Pro Tip: The Bridge Pose relaxes the mind and lowers anxiety.
Shishuasana (Child Pose)
A child’s pose, often known as a resting stance, is an effective relaxing pose.
- First, start with the seated position. Bend forward and lower your forehead to the floor while keeping your hips on your heels.
- Keep your arms alongside your body, palms facing up, and hands on the floor. (If this is too difficult, place one fist on top of the other and rest your forehead on them.)
- Press your chest towards your thighs.
- Hold this position.
- Come up slowly to sit on your heels.
Pro Tip: The Child Pose relaxes the neurological system and efficiently relieves pain.
Marjariasana (Cat Stretch)
The Cat Stretch pose increases blood circulation while relaxing the mind.
- Get down on all fours. Maintain your balance on your knees and palm.
- Maintain a perpendicular relationship between your arms and the floor, with your hands directly beneath your shoulders and flat on the ground; your knees should be hip-width apart and straight.
- Raise your chin and tilt your head back as you inhale, pushing your navel downwards and raising your tailbone.
- Take deep breaths while holding this stance.
- Drop your chin to your chest and arch your back up as you exhale.
- Maintain this posture and deep breathing.
- Repeat the position.
Pro Tip: This asana helps in increasing the spine’s flexibility.
Do During a Migraine Attack
Take a break and stop from whatever activity you are doing when your body signals the migraine attack and try doing the following:
- Switch off the lights: Migraines can cause increased sensitivity to light and sound. Relax in a calm, dark place.
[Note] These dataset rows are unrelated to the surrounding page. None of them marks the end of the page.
Lemma parse_tokens_loop_at_end n nodes toks p ns p' :
  parse_tokens_loop storage_rv storage_bb n nodes toks p = Ok ns p' ->
  nth_error toks p' = None.
Proof.
  revert nodes p; induction n as [|n IH]; intros nodes p H; simpl in H;
    [discriminate H|].
  unfold bind, cur_tok in H; destruct (nth_error toks p) eqn:Hp.
  - destruct (parse_token storage_rv storage_bb n toks p); [|discriminate H].
    eapply IH; exact H.
  - unfold ret in H; injection H as <- <-; exact Hp.
Qed.

(** C7.  When [parse_tokens] succeeds, the cursor is at the end of the
    token vector: the whole stream has been consumed. *)
Theorem parse_tokens_consumes_all toks nodes p' :
  parse_tokens storage_rv storage_bb toks = Ok nodes p' ->
  p' = List.length toks.
Proof.
  intros H.
  pose proof (sound_parse_tokens_loop storage_rv storage_bb (parse_fuel toks) []
                toks 0 ltac:(lia)) as Hs.
  unfold parse_tokens in H; rewrite H in Hs.
  apply parse_tokens_loop_at_end in H; apply nth_error_None in H; lia.
Qed.

End Program.

Section Error_Positions.
Variables storage_rv storage_bb : Z.
Local Arguments nth_error : simpl never.
Local Arguments token_precedence : simpl never.
Local Arguments bind {A B} m k toks p /.
Local Arguments ret {A} a _ p /.
Local Arguments cur_tok toks p /.
Local Arguments get_next_token toks p /.
Local Arguments error {A} str toks p /.
Local Arguments expect k msg toks p /.
Local Arguments expect_lexeme s msg toks p /.
Local Arguments get_tok_precedence toks p /.
Local Arguments parse_number_expression ty toks p /.







End Error_Positions.

(** ** Codegen-time state of a parsed [Function_Node] *)

Lemma parse_fn_declaration_state storage_rv storage_bb n toks p f p' :
  parse_fn_declaration storage_rv storage_bb n toks p = Ok f p' ->
  fn_variables f = [] /\ fn_return_value_ptr f = storage_rv /\
  fn_end_bb f = storage_bb.
Proof.
  intros H; destruct n as [|n]; simpl in H; inv_ok; simpl; auto.
Qed.

(** C9.  The codegen-time state of a [Function_Node] is not all empty
    when the parser returns it: the constructor fills [variables] with an
    empty map, but leaves [return_value_ptr] and [end_bb] uninitialised,
    so they hold whatever the storage held before ([storage_rv],
    [storage_bb]), for every parsed function.  On S3's
    [fn add(i32 a, i32 b) -> i32 { return a + b; }], over storage that
    held 4096 and 8192, the returned node has an empty scope map and the
    non-null handles 4096 and 8192. *)
Theorem function_node_codegen_state :
  (forall storage_rv storage_bb n toks p f p',
     parse_fn_declaration storage_rv storage_bb n toks p = Ok f p' ->
     fn_variables f = [] /\ fn_return_value_ptr f = storage_rv /\
     fn_end_bb f = storage_bb) /\
  exists f,
    parse_fn_declaration 4096%Z 8192%Z (parse_fuel example_fn) example_fn 0 = Ok f 18 /\
    fn_variables f = [] /\ fn_return_value_ptr f = 4096%Z /\ fn_end_bb f = 8192%Z /\
    fn_return_value_ptr f <> 0%Z /\ fn_end_bb f <> 0%Z.
Proof.
  split.
  - intros storage_rv storage_bb n toks p f p'; apply parse_fn_declaration_state.
  - eexists; split; [vm_compute; reflexivity|].
    vm_compute; repeat split; discriminate.
Qed.

(** ** Default arguments *)

(** C10.  Called without arguments, [parse_expression] takes
    [needs_semicolon = true] and the context type [type_i32], while
    [parse_primary] and [parse_bin_op_rhs] called without a context type
    take [type_null]: on [3 ;] the defaulted [parse_expression] types the
    literal [i32] and consumes the [;], and the defaulted [parse_primary]
    and [parse_bin_op_rhs] leave it [type_null]. *)
Theorem default_arguments storage_rv storage_bb n expr_prec lhs :
  call_parse_expression storage_rv storage_bb n None None =
    parse_expression storage_rv storage_bb n true type_i32 /\
  call_parse_primary storage_rv storage_bb n None =
    parse_primary storage_rv storage_bb n type_null /\
  call_parse_bin_op_rhs storage_rv storage_bb n expr_prec lhs None =
    parse_bin_op_rhs storage_rv storage_bb n expr_prec lhs type_null /\
  call_parse_expression storage_rv storage_bb 5 None None example_three 0 =
    Ok (Number_Expression_Node "3" type_i32) 2 /\
  call_parse_primary storage_rv storage_bb 5 None example_three 0 =
    Ok (Number_Expression_Node "3" type_null) 1 /\
  call_parse_bin_op_rhs storage_rv storage_bb 5 0
      (Number_Expression_Node "3" type_null) None example_three 1 =
    Ok (Number_Expression_Node "3" type_null) 1.
Proof.
  repeat split; vm_compute; reflexivity.
Qed.

(** ** Witnesses *)

Lemma parse_bin_op_rhs_two_operators_witness :
  parse_bin_op_rhs 0 0 10 0 (Number_Expression_Node "1" type_i32) type_i32
    example_expr 1 =
  Ok (Binary_Expression_Node "+" (Number_Expression_Node "1" type_i32)
        (Binary_Expression_Node "*" (Number_Expression_Node "2" type_i32)
           (Number_Expression_Node "3" type_i32))) 5.
Proof.
  apply (parse_bin_op_rhs_two_operators 0 0 10 1 type_i32 example_expr 1 3 5
           (Number_Expression_Node "1" type_i32)
           (Number_Expression_Node "2" type_i32)
           (Number_Expression_Node "3" type_i32)
           (mkToken tok_op "+" 1 2) (mkToken tok_op "*" 1 4));
    [ reflexivity | vm_compute; reflexivity
    | intros m Hm; destruct m; [lia | reflexivity]
    | reflexivity | vm_compute; reflexivity
    | intros m Hm; destruct m; [lia | reflexivity]
    | vm_compute; reflexivity | lia ].
Defined.

Lemma parse_variable_declaration_context_type_witness :
  parse_variable_declaration 0 0 5 example_decl 0 =
  Ok (mkVariable_Node "x" type_i64 (Number_Expression_Node "3" type_i64)) 5.
Proof.
  apply (parse_variable_declaration_context_type 0 0 5 example_decl 0
           "i64" "x" "3" 1 1 1 2 1 3 1 4 1 5);
    try reflexivity; try discriminate; lia.
Defined.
- Attempt temperature therapy: Compress your head or neck with hot or cold compresses. Ice packs provide a numbing effect, which can reduce pain perception. Tense muscles can be relieved using hot packs and heating pads. Warm showers or baths may also have the same effect.
- Consume a caffeinated beverage: Caffeine, in small doses, can reduce migraine headaches in the early stages. Also, caffeine withdrawal headaches can occur if you use too much caffeine too frequently. Caffeine consumed too late in the day may disrupt your sleep, which can also exacerbate migraines.
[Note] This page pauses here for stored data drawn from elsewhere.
(** The result is the list of the keywords found, each with its score, in
    the order of the keywords. *)
Lemma check_keyword_matches_filter (keywords : list Keyword) :
  check_keyword_matches content keywords
  = map (match_for content) (filter (hit content) keywords).
Proof.
  induction keywords as [|k ks IH]; simpl; trivial.
  fold (hit content k). destruct (hit content k); simpl; rewrite IH; trivial.
  unfold match_for. now rewrite count_lower.
Qed.

Lemma keyword_of_matches (keywords : list Keyword) :
  map keyword (check_keyword_matches content keywords) = filter (hit content) keywords.
Proof.
  rewrite check_keyword_matches_filter, map_map. simpl. apply map_id.
Qed.




Lemma score_positive (c : nat) : 1 <= c -> (0 < relevance c)%Q.
Proof.
  intros H. unfold relevance.
  apply Q.min_glb_lt; [|reflexivity].
  unfold Qlt; simpl. lia.
Qed.

End MatcherFacts.


(** ** The session *)

Section SessionFacts.
Import Session Job Effect.
Local Open Scope session_scope.

Variable w : world.

Lemma storage_op_run (s s' : session) (r : exn + unit) :
  storage_op w s = (s', r) ->
  committed s' = committed s /\ working s' = working s
  /\ match r with inr _ => True | inl e => storage_failure w e end.
Proof.
  unfold storage_op. destruct (storage_fault w (ops s)) eqn:F;
    intros [= <- <-]; simpl; repeat split; trivial. now exists (ops s).
Qed.

Lemma set_working_twice (t t' : tables) (s : session) :
  set_working t (set_working t' s) = set_working t s.
Proof. reflexivity. Qed.

Lemma set_working_same (s : session) : set_working (working s) s = s.
Proof. now destruct s. Qed.

Lemma add_rows_run (id : nat) (ms : list keyword_match) (s : session) :
  for_each ms (fun m => add_article_keyword id (kw_id (keyword m)) (score m)) s
  = (set_working (add_rows id ms (working s)) s, inr tt).
Proof.
  revert s; induction ms as [|m ms IH]; intros s.
  - simpl. unfold ret. now rewrite set_working_same.
  - cbn [for_each]. unfold bind at 1. unfold add_article_keyword at 1.
    rewrite IH. reflexivity.
Qed.

Lemma find_none_existsb (url : string) (l : list Article) :
  find (Tables.url_is url) l = None -> existsb (Tables.url_is url) l = false.
Proof.
  induction l as [|a l IH]; simpl; trivial.
  destruct (Tables.url_is url a); [discriminate | exact IH].
Qed.

Lemma store_article_run (source : Source) (d : article_data)
      (s s' : session) (r : exn + unit) :
  store_article w source d s = (s', r) ->
  committed s' = committed s
  /\ match r with
     | inr _ => working s' = stored source (working s) d
     | inl e => storage_failure w e
     end.
Proof.
  unfold store_article, article_by_url, bind at 1 2.
  destruct (storage_op w s) as [s1 [e|[]]] eqn:E1;
    apply storage_op_run in E1; destruct E1 as (C1 & W1 & F1).
  { intros [= <- <-]. now split. }
  unfold stored, Tables.find_article. rewrite <- W1.
  destruct (find (Tables.url_is (ad_url d)) (articles_t (working s1))) eqn:Q.
  { unfold ret. intros [= <- <-]. now split. }
  unfold add_article_flush, bind at 1 2.
  destruct (storage_op w s1) as [s2 [e|[]]] eqn:E2;
    apply storage_op_run in E2; destruct E2 as (C2 & W2 & F2).
  { intros [= <- <-]. split; [congruence | trivial]. }
  rewrite W2, (find_none_existsb _ _ Q), add_rows_run.
  intros [= <- <-]. simpl. split; [congruence | reflexivity].
Qed.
- Rest well: Migraine headaches might keep you awake at night or prevent you from falling asleep. Similarly, a bad night’s sleep might set off a migraine.
Frequently Asked Questions:
Q. Can Migraine Be Cured By Yoga?
A. Commonly, people use medication to alleviate their problems. However, yoga may be an effective strategy for reducing the frequency and intensity of migraine headaches. Yoga reduces blood pressure and slows the pulse rate, allowing the body to recuperate from stressful situations like migraine attacks.
Q. Which Pranayama Is Best For Migraine Headaches?
A. Pranayama works on balancing the left and right lobes of the brain in the case of migraine headache and is considered the best remedy to work on the symptoms of migraine.
Q. Where Are The Pressure Points For Migraine Headaches?
A. Pressure points on the ears, hands, feet and other places such as the face and neck are used for migraine treatment.
Q. Is Migraine A Lifetime Disease?
A. Migraine is a widespread, genetic, life-long, and frequently debilitating ailment that primarily affects people during their prime working and parental years. There is presently no cure for migraines, however, there are some therapies available to assist alleviate the symptoms.